▶ Task instructions
Starting at the top of the entries below, set down each line exactly as written, and stop after the line containing "frame_of (store64 (pushed (intr_words".

Stored entries
-- Opening Marker --

Lemma trap_frame (Hr : regs_ok s) (Hv : word64 (x_ss s) /\ word64 (x_rflags s) /\ word64 (x_cs s) /\ word64 (x_rip s) /\ word64 err) :
  frame_of (store64 (pushed (intr_words n err s) (x_mem s) top) (top - 184) ret) (top - 176) =
    make_frame (x_regs s) n (if has_error n then err else 0) (x_rip s) (x_cs s) (x_rflags s) (x_regs s RSP) (x_ss s).
Proof using Hn Htop.
  unfold frame_of. assert (words 22 (store64 (pushed (intr_words n err s) (x_mem s) top) (top - 184) ret) (top - 176) = rev (intr_words n err s)) as ->; [|done].
  rewrite <- (words_pushed (intr_words n err s) (x_mem s) top).
  - change (length (intr_words n err s)) with 22%nat. apply words_ext. intros x Hx. apply store64_out. lia.
  - destruct Hv as (V1 & V2 & V3 & V4 & V5). repeat constructor; try apply Hr; try done; try lia. all: destruct (has_error n); unfold word64 in *; lia.
Qed.

End Traps.

(** C9: An interrupt or exception [n] reaches the C function trap with the complete state of the
    interrupted program: its argument points to a struct trapframe on the kernel stack
    (the one in the task state segment, when the program was in user mode) that holds all sixteen registers,
    the flags, the instruction pointer and the selectors, the number [n], and the error
    code of the exceptions that have one; of memory only the 184 bytes below the top of that stack are
    written.  When trap returns, trapret continues the program that the frame then
    describes: with an unchanged frame, exactly where and as it was interrupted. *)
Theorem trap_roundtrip sys n err trap ret s :
  0 <= n < 256 -> regs_ok s -> word64 (x_ss s) /\ word64 (x_rflags s) /\ word64 (x_cs s) /\ word64 (x_rip s) /\ word64 err -> word64 ret ->
  let top := intr_top sys s in 184 <= top < 18446744073709551616 ->
  let s1 := exec sys (vector n ++ alltraps trap ret) (interrupt sys n err s) in
  let tf := make_frame (x_regs s) n (if has_error n then err else 0) (x_rip s) (x_cs s) (x_rflags s) (x_regs s RSP) (x_ss s) in
  x_rip s1 = trap /\ x_regs s1 RDI = top - 176 /\ x_regs s1 RSP = top - 184 /\ load64 (x_mem s1) (top - 184) = ret /\
  frame_of (x_mem s1) (top - 176) = tf /\ (forall x, ~ (top - 184 <= x < top) -> x_mem s1 x = x_mem s x) /\
  forall s2, x_regs s2 RSP = top - 176 -> let tf2 := frame_of (x_mem s2) (top - 176) in let s3 := exec sys trapret s2 in
    s3 = X86 (frame_regs tf2) (tf_rip tf2) (tf_rflags tf2) (tf_cs tf2) (tf_ss tf2) (x_mem s2) /\
    (tf2 = tf -> s3 = set_xmem (x_mem s2) s).
Proof.
  intros Hn Hr Hv Hret top Htop. cbn zeta. destruct (trap_entry sys n err trap ret s Hn Htop) as (E1 & E2 & E3). fold top in E1, E2. rewrite E1, E2, E3.
  split_and!; try done.
  - by apply load64_store64.
  - by apply trap_frame.
  - intros x Hx. rewrite store64_out by lia. apply pushed_out. change (length (intr_words n err s)) with 22%nat. lia.
  - intros s2 Es. pose proof (trapret_run sys s2) as Et. cbn zeta in Et. rewrite Es in Et. specialize (Et ltac:(lia) ltac:(lia)).
    split; [exact Et|]. intros Ef. rewrite Et, Ef. unfold make_frame, set_xmem. cbn. f_equal. apply functional_extensionality. by intros [].
Qed.

(** ** System calls *)

Lemma setr_eq r v f : setr r v f r = v.
Proof. unfold setr. by rewrite bool_decide_true. Qed.
Lemma setr_ne r r' v f : r <> r' -> setr r v f r' = f r'.
Proof. intros Hne. unfold setr. by rewrite bool_decide_false. Qed.

(** The CPU-local words and the kernel stack of the running process, as seginit, switchuvm
    and allocproc leave them: the variable proc at fs:(-8), its field kstack, and a stack that
    overlaps neither the local words nor the struct proc. *)
Record kernel_ready (sys : sysregs) (kstack : Z) (s : x86) : Prop := Kernel_ready {
  kr_fs : 8 <= fs_base sys < 18446744073709551616 - 8;
  kr_proc : let p := load64 (x_mem s) (fs_base sys - 8) in
    0 <= p /\ p + 24 <= 18446744073709551616 /\ load64 (x_mem s) (p + 16) = kstack /\
    (p + 24 <= fs_base sys \/ fs_base sys + 8 <= p + 16);
  kr_stack : 0 <= kstack /\ kstack + 4096 <= 18446744073709551616 /\ (kstack + 4096 <= fs_base sys \/ fs_base sys + 8 <= kstack)
}.

(** The words below the saved stack pointer of the user, from the top. *)
Definition call_words (s : x86) : list Z :=
  [x_regs s R11; 0; x_regs s RCX; 0; 0] ++ map (x_regs s) [R15; R14; R13; R12; R11; R10; R9; R8; RDI; RSI; RBP; RDX; RCX; RBX; RAX].

Section Calls.
Context (sys : sysregs) (kstack sc ret : Z) (s : x86) (H : kernel_ready sys kstack s) (Hr : regs_ok s).
Let top := kstack + 4096.
Let m0 := store64 (store64 (x_mem s) (fs_base sys) (x_regs s RAX)) (top - 16) (x_regs s RSP).

Lemma call_stack : exec sys [StoreFs RAX 0; LoadFs (-8) RAX; Load 0x10 RAX RAX; Add (4096 - 16) RAX; Store RSP 0 RAX; Mov (Rg RAX) RSP; LoadFs 0 RAX] s =
  set_xmem m0 (set_reg RSP (top - 16) s).
Proof using H Hr.
  destruct H as [K1 K2 K3]. cbn zeta in K2. set (p := load64 (x_mem s) (fs_base sys - 8)) in *. destruct K2 as (P1 & P2 & P3 & P4), K3 as (S1 & S2 & S3).
  cbn -[Z.add Z.sub]. rewrite !Z.add_0_r, !(u64_small (fs_base sys)), !(u64_small (fs_base sys + -8)) by lia.
  set (m1 := store64 (x_mem s) (fs_base sys) (x_regs s RAX)).
  rewrite !setr_eq.
  assert (load64 m1 (fs_base sys + -8) = p) as -> by (unfold p; replace (fs_base sys - 8) with (fs_base sys + -8) by lia; apply load64_other; intros x Hx; apply store64_out; lia).
  rewrite (u64_small (p + 16)) by lia.
  assert (load64 m1 (p + 16) = kstack) as -> by (rewrite <- P3; apply load64_other; intros x Hx; apply store64_out; lia).
  replace (u64 (kstack + (4096 - 16))) with (top - 16) by (rewrite u64_small; unfold top; lia). rewrite (u64_small (top - 16)) by (unfold top; lia).
  rewrite !(setr_ne RAX RSP) by done. unfold set_xmem, set_reg. cbn [x_regs x_rip x_rflags x_cs x_ss x_mem]. f_equal.
  assert (load64 (store64 m1 (top - 16) (x_regs s RSP)) (fs_base sys) = x_regs s RAX) as E.
  { rewrite <- (load64_store64 (x_mem s) (fs_base sys) (x_regs s RAX)) by apply Hr. apply load64_other. intros x Hx. apply store64_out. unfold top. lia. }
  apply functional_extensionality. intros r. unfold setr. repeat case_bool_decide; subst; done.
Qed.

End Calls.

Section Call_entry.
Context (sys : sysregs) (kstack sc ret : Z) (s : x86) (H : kernel_ready sys kstack s) (Hr : regs_ok s).
Let top := kstack + 4096.
Let m0 := store64 (store64 (x_mem s) (fs_base sys) (x_regs s RAX)) (top - 16) (x_regs s RSP).

Lemma call_entry : let s1 := exec sys (syscall_entry sc ret) s in
  x_mem s1 = store64 (pushed (call_words s) m0 (top - 16)) (top - 184) ret /\
  x_regs s1 = setr RSP (top - 184) (setr RDI (top - 176) (x_regs s)) /\ x_rip s1 = sc.
Proof using H Hr.
  cbn zeta. pose proof (kr_stack _ _ _ H) as (S1 & S2 & _).
  set (os := [Rg R11; Im 0; Rg RCX; Im 0; Im 0] ++ map Rg [R15; R14; R13; R12; R11; R10; R9; R8; RDI; RSI; RBP; RDX; RCX; RBX; RAX]).
  change (syscall_entry sc ret) with ([StoreFs RAX 0; LoadFs (-8) RAX; Load 0x10 RAX RAX; Add (4096 - 16) RAX; Store RSP 0 RAX; Mov (Rg RAX) RSP; LoadFs 0 RAX] ++
    map Push os ++ [Mov (Rg RSP) RDI; Call sc ret]).
  rewrite exec_app, (call_stack sys kstack s H Hr), exec_app. fold top m0. set (s1 := set_xmem m0 _). assert (x_regs s1 RSP = top - 16) as Esp by done.
  rewrite exec_push; [|done|rewrite Esp; change (length os) with 20%nat; unfold top; lia]. rewrite Esp. change (map (value s1) os) with (call_words s).
  change (length os) with 20%nat. change (x_mem s1) with m0. replace (top - 16 - 8 * Z.of_nat 20) with (top - 176) by lia.
  cbn -[call_words pushed Z.sub]. rewrite setr_setr, !setr_eq, !(setr_ne RDI RSP), setr_eq by done. rewrite u64_small by (unfold top; lia).
  replace (top - 176 - 8) with (top - 184) by lia. split_and!; [done| |done]. apply functional_extensionality. by intros [].
Qed.

Lemma call_frame : frame_of (store64 (pushed (call_words s) m0 (top - 16)) (top - 184) ret) (top - 176) =
  make_frame (x_regs s) 0 0 (x_regs s RCX) 0 (x_regs s R11) (x_regs s RSP) (load64 (x_mem s) (top - 8)).
Proof using H Hr.
  pose proof (kr_stack _ _ _ H) as (S1 & S2 & S3). set (m1 := store64 _ (top - 184) ret).
  assert (words 22 m1 (top - 176) = rev (call_words s) ++ [x_regs s RSP; load64 (x_mem s) (top - 8)]) as Ew; [|unfold frame_of; by rewrite Ew].
  change 22%nat with (20 + 2)%nat. rewrite words_app. f_equal.
  - rewrite <- (words_pushed (call_words s) m0 (top - 16)) by (repeat constructor; try apply Hr; done || lia).
    change (length (call_words s)) with 20%nat. replace (top - 16 - 8 * Z.of_nat 20) with (top - 176) by lia.
    apply words_ext. intros x Hx. apply store64_out. lia.
  - replace (top - 176 + 8 * Z.of_nat 20) with (top - 16) by lia. cbn [words]. replace (top - 16 + 8) with (top - 8) by lia.
    assert (forall x, top - 16 <= x < top -> m1 x = m0 x) as Em.
    { intros x Hx. unfold m1. rewrite store64_out by lia. apply pushed_out. lia. }
    f_equal; [|f_equal].
    + rewrite <- (load64_store64 (store64 (x_mem s) (fs_base sys) (x_regs s RAX)) (top - 16) (x_regs s RSP)) by apply Hr. apply load64_other. intros x Hx. apply Em. lia.
    + apply load64_other. intros x Hx. rewrite Em by lia. unfold m0. rewrite !store64_out; [done| |lia]. unfold top in *. lia.
Qed.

-- Closing Marker --

▶ Response for this exercise
Lemma trap_frame (Hr : regs_ok s) (Hv : word64 (x_ss s) /\ word64 (x_rflags s) /\ word64 (x_cs s) /\ word64 (x_rip s) /\ word64 err) :
  frame_of (store64 (pushed (intr_words n err s) (x_mem s) top) (top - 184) ret) (top - 176) =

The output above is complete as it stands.